Brief -
For each line below that holds the string "entry", add one to a tally; report that tally alone.

[Saved data entries]
╭──
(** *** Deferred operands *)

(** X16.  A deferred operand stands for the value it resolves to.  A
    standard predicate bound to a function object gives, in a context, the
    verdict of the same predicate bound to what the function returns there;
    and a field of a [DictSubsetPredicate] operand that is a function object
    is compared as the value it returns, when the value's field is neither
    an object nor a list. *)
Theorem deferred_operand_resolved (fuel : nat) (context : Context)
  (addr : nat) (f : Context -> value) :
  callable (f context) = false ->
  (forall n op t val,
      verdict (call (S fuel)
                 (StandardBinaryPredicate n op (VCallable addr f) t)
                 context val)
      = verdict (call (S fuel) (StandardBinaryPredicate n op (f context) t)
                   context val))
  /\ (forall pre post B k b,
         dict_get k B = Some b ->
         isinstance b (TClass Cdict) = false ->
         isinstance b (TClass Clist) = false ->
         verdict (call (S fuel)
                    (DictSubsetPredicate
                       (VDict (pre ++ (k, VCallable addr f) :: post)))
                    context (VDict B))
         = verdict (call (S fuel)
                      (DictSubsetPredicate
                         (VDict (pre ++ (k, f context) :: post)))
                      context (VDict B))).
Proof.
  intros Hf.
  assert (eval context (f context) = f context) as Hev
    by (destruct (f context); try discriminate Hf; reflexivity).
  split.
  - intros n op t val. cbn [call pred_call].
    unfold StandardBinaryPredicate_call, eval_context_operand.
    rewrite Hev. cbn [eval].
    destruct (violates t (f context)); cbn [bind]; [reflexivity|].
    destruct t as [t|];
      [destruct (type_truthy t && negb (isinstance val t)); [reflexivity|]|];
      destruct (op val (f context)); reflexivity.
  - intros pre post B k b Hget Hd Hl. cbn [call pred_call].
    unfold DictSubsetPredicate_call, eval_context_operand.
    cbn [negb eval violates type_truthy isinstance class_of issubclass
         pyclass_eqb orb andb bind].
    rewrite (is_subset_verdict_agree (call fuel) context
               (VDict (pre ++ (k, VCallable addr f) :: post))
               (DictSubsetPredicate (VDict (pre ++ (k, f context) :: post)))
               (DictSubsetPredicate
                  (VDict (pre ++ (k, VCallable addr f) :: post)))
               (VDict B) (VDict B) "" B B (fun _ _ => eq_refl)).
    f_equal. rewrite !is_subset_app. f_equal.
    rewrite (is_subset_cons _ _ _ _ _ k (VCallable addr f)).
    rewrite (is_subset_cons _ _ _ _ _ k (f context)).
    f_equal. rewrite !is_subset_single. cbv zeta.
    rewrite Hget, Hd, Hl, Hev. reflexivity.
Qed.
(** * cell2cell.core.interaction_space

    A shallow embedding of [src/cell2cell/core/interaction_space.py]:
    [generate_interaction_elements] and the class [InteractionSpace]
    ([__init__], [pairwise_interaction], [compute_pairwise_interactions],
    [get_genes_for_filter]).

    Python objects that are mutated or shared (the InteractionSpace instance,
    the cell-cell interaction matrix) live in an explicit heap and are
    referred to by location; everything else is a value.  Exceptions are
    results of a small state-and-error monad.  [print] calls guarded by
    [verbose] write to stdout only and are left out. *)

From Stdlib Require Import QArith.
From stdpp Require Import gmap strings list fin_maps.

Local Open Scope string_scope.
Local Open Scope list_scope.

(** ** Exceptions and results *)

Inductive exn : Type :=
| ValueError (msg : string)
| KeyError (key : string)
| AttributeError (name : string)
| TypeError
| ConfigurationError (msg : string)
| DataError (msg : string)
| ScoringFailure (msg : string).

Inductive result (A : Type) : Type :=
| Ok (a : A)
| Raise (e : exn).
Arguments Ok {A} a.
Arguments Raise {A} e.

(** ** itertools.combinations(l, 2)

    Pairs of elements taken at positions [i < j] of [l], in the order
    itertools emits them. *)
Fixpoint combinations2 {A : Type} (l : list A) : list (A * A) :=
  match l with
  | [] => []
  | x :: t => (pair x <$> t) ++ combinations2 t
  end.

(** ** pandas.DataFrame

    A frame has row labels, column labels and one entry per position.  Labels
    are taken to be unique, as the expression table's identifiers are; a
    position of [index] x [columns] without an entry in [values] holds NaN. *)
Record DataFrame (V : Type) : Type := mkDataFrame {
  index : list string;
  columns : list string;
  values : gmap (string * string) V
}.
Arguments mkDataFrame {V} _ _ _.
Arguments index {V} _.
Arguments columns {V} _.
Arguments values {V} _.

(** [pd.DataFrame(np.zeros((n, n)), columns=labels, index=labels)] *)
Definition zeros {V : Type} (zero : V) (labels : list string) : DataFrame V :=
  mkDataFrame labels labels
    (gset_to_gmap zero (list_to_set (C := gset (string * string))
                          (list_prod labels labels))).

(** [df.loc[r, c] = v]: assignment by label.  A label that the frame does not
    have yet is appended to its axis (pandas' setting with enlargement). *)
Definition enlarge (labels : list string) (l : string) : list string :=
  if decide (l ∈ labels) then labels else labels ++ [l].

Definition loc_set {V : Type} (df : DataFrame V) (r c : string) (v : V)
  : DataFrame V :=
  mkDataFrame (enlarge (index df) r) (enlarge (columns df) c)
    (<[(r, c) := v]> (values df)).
╰──
╭──
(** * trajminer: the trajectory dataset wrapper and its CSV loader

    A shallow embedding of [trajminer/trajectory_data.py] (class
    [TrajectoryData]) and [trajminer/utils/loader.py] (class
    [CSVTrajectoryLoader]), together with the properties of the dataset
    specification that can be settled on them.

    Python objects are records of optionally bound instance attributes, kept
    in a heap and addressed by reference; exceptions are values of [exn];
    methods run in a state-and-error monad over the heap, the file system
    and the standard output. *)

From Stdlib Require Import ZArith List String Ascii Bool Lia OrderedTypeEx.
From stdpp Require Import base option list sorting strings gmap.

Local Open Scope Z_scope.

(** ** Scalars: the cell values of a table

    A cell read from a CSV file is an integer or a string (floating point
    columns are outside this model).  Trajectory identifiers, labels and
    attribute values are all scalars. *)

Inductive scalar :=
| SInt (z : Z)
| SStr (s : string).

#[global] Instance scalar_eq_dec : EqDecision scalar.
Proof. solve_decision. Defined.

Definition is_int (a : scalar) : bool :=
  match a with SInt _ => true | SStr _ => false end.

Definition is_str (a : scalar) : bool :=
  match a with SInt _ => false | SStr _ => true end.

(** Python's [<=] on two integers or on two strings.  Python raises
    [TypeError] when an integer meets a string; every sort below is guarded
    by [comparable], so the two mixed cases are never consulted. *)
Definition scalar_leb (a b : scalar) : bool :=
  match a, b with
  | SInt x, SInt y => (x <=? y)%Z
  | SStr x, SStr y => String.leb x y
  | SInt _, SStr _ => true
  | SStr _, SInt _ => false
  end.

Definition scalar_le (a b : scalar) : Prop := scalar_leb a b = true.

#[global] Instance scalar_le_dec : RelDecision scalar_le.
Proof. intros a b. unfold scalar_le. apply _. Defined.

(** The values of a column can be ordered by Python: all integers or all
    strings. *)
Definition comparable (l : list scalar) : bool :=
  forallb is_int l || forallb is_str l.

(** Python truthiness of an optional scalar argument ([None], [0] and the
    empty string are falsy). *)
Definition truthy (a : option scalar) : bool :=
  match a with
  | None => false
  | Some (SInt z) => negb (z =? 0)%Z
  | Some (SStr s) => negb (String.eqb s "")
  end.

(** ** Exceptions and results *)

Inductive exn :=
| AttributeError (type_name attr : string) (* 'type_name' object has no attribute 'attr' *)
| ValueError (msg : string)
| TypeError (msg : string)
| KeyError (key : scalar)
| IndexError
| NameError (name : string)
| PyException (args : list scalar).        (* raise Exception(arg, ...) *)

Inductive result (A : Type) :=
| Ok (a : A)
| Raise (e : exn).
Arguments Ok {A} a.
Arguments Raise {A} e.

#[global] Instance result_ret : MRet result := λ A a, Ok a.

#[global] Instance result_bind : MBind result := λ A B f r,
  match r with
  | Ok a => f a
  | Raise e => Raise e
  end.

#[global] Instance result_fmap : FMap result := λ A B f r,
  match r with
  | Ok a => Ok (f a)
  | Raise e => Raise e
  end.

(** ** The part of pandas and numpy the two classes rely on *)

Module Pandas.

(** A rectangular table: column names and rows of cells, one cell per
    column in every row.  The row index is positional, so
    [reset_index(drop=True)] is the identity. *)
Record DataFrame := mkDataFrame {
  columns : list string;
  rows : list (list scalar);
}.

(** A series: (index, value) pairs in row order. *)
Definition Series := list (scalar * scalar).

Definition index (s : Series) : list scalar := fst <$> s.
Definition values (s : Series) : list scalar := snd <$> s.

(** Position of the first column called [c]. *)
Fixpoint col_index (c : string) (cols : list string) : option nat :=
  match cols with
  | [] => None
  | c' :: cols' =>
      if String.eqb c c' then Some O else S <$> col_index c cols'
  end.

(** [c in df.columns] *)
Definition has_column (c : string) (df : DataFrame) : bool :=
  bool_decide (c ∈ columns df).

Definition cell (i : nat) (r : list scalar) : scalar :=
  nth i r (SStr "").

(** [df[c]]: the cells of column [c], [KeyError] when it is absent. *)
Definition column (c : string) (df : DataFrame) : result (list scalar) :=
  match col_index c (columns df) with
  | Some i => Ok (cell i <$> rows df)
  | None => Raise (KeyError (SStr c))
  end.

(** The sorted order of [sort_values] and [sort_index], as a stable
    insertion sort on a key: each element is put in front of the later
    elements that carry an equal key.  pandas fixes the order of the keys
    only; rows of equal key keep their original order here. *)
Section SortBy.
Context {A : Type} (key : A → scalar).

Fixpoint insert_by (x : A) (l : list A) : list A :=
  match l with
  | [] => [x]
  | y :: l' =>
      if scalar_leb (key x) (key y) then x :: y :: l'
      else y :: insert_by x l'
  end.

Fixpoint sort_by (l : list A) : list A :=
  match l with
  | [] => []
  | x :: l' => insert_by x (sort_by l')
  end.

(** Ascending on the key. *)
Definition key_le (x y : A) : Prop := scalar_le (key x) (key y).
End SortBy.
╰──
Solution for this task -
2